## Problem statement
Output the data below line for line, exactly, up to and including the line where "- destruct (path_exists" appears.

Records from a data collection
══════════════════════════════

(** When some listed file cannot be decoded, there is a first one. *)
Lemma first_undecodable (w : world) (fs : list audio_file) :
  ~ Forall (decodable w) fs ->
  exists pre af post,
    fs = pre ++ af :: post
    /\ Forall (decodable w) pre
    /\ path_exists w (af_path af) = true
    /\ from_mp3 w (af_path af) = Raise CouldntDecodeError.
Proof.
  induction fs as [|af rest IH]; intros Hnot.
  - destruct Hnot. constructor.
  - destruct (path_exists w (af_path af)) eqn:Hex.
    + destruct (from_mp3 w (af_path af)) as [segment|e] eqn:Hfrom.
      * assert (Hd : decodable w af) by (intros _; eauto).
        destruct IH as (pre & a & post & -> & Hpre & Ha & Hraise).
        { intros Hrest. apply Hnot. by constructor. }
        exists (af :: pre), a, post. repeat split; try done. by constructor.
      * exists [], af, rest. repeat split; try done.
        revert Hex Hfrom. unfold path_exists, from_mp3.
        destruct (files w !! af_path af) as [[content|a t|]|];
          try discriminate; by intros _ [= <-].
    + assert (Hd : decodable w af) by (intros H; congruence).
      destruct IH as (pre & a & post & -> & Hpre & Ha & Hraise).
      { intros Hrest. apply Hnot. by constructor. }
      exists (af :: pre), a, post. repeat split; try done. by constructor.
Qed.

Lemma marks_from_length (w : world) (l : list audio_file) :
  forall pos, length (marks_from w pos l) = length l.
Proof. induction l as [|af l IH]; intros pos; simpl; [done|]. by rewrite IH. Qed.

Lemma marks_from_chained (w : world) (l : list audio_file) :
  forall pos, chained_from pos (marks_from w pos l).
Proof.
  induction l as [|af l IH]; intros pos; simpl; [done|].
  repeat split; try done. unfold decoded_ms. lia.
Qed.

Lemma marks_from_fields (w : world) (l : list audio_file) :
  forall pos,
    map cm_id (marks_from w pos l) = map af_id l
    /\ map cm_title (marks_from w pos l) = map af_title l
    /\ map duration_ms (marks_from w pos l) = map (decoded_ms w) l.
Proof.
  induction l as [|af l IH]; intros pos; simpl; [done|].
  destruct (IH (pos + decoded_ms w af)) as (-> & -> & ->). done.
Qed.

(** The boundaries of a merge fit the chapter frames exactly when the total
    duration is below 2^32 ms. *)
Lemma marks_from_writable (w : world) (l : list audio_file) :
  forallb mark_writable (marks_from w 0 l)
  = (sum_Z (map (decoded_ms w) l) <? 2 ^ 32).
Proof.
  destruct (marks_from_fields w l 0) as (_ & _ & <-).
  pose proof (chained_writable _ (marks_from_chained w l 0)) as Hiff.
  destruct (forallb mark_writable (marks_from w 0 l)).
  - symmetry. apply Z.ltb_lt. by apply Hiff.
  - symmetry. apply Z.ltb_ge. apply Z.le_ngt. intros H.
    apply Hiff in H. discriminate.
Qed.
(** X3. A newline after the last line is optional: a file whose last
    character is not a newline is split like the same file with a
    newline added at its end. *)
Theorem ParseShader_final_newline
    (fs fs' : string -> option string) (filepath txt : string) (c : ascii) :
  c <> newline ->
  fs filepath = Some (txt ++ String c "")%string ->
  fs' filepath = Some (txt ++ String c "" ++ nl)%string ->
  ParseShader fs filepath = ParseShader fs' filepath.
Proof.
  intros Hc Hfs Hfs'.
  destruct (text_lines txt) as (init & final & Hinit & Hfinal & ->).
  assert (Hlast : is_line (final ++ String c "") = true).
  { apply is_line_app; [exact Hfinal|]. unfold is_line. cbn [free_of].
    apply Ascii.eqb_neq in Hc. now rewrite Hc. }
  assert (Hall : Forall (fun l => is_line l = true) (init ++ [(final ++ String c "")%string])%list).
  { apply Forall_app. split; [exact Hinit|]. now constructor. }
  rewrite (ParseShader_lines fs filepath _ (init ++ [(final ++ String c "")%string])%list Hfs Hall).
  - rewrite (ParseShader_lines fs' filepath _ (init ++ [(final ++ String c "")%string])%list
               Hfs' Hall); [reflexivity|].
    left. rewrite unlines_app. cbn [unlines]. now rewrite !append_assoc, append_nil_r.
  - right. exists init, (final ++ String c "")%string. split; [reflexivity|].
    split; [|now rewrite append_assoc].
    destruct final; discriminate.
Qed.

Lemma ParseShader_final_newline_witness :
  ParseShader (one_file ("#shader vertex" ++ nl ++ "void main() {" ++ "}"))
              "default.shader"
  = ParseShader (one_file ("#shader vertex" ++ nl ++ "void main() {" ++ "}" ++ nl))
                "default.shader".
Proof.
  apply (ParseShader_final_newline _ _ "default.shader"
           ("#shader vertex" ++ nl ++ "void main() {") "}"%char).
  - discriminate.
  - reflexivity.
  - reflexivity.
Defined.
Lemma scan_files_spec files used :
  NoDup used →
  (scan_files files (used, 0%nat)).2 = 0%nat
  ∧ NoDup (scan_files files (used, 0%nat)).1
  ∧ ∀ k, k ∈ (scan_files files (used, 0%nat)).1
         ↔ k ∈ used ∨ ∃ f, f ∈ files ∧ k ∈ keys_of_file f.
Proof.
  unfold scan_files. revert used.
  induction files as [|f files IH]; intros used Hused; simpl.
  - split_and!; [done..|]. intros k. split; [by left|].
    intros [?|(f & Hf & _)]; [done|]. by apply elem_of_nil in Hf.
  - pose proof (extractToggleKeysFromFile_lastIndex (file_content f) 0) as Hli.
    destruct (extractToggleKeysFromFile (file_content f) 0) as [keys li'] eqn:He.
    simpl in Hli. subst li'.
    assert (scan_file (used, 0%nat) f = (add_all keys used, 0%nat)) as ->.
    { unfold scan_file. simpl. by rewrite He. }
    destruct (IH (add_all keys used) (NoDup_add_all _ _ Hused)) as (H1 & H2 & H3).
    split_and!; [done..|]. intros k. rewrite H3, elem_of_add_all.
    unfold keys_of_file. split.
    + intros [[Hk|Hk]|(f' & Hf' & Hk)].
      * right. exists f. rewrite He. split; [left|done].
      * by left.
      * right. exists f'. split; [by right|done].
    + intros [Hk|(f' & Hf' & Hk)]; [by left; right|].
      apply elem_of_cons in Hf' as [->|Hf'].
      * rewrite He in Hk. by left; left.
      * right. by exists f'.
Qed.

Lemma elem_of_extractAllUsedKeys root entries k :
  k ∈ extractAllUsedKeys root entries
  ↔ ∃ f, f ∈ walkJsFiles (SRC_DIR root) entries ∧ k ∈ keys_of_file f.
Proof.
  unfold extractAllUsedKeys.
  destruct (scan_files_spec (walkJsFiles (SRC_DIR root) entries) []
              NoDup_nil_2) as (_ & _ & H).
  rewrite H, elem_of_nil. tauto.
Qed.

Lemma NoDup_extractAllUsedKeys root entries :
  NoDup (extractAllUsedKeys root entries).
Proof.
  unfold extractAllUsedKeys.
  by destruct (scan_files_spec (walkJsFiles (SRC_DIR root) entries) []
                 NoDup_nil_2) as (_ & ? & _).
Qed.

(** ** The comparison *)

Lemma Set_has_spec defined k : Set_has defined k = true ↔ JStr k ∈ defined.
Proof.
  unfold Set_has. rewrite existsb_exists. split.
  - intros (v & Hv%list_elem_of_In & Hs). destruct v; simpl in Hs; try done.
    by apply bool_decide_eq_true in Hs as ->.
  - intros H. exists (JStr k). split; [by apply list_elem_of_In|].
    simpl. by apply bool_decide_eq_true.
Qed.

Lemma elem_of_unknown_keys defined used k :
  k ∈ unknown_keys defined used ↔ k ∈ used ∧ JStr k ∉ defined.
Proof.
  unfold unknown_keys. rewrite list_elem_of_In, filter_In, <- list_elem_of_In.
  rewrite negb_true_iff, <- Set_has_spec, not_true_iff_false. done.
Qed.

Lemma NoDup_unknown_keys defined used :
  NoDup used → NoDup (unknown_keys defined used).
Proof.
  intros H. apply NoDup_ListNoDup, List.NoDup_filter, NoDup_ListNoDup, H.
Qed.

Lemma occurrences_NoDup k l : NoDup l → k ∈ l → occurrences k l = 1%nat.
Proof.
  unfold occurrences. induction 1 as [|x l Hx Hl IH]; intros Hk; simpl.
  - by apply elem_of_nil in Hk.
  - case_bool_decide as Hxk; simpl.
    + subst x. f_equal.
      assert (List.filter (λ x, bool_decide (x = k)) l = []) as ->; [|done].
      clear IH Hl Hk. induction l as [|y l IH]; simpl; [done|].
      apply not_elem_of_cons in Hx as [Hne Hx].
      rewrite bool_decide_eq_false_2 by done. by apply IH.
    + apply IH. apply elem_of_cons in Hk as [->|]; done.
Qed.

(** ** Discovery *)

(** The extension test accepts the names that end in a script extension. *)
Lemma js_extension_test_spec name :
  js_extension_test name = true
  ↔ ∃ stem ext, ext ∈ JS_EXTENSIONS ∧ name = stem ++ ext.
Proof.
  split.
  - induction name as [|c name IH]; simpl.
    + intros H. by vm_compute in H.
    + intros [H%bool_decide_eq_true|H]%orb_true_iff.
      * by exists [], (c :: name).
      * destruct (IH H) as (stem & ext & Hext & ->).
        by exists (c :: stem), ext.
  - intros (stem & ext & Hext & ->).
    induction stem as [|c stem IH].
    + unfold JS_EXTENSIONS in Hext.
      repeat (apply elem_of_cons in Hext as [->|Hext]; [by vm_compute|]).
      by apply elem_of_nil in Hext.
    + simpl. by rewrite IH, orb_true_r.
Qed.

══════════════════════════════

## Your solution
(** When some listed file cannot be decoded, there is a first one. *)
Lemma first_undecodable (w : world) (fs : list audio_file) :
  ~ Forall (decodable w) fs ->
  exists pre af post,
    fs = pre ++ af :: post
    /\ Forall (decodable w) pre
    /\ path_exists w (af_path af) = true
    /\ from_mp3 w (af_path af) = Raise CouldntDecodeError.
Proof.
  induction fs as [|af rest IH]; intros Hnot.
  - destruct Hnot. constructor.
  - destruct (path_exists w (af_path af)) eqn:Hex.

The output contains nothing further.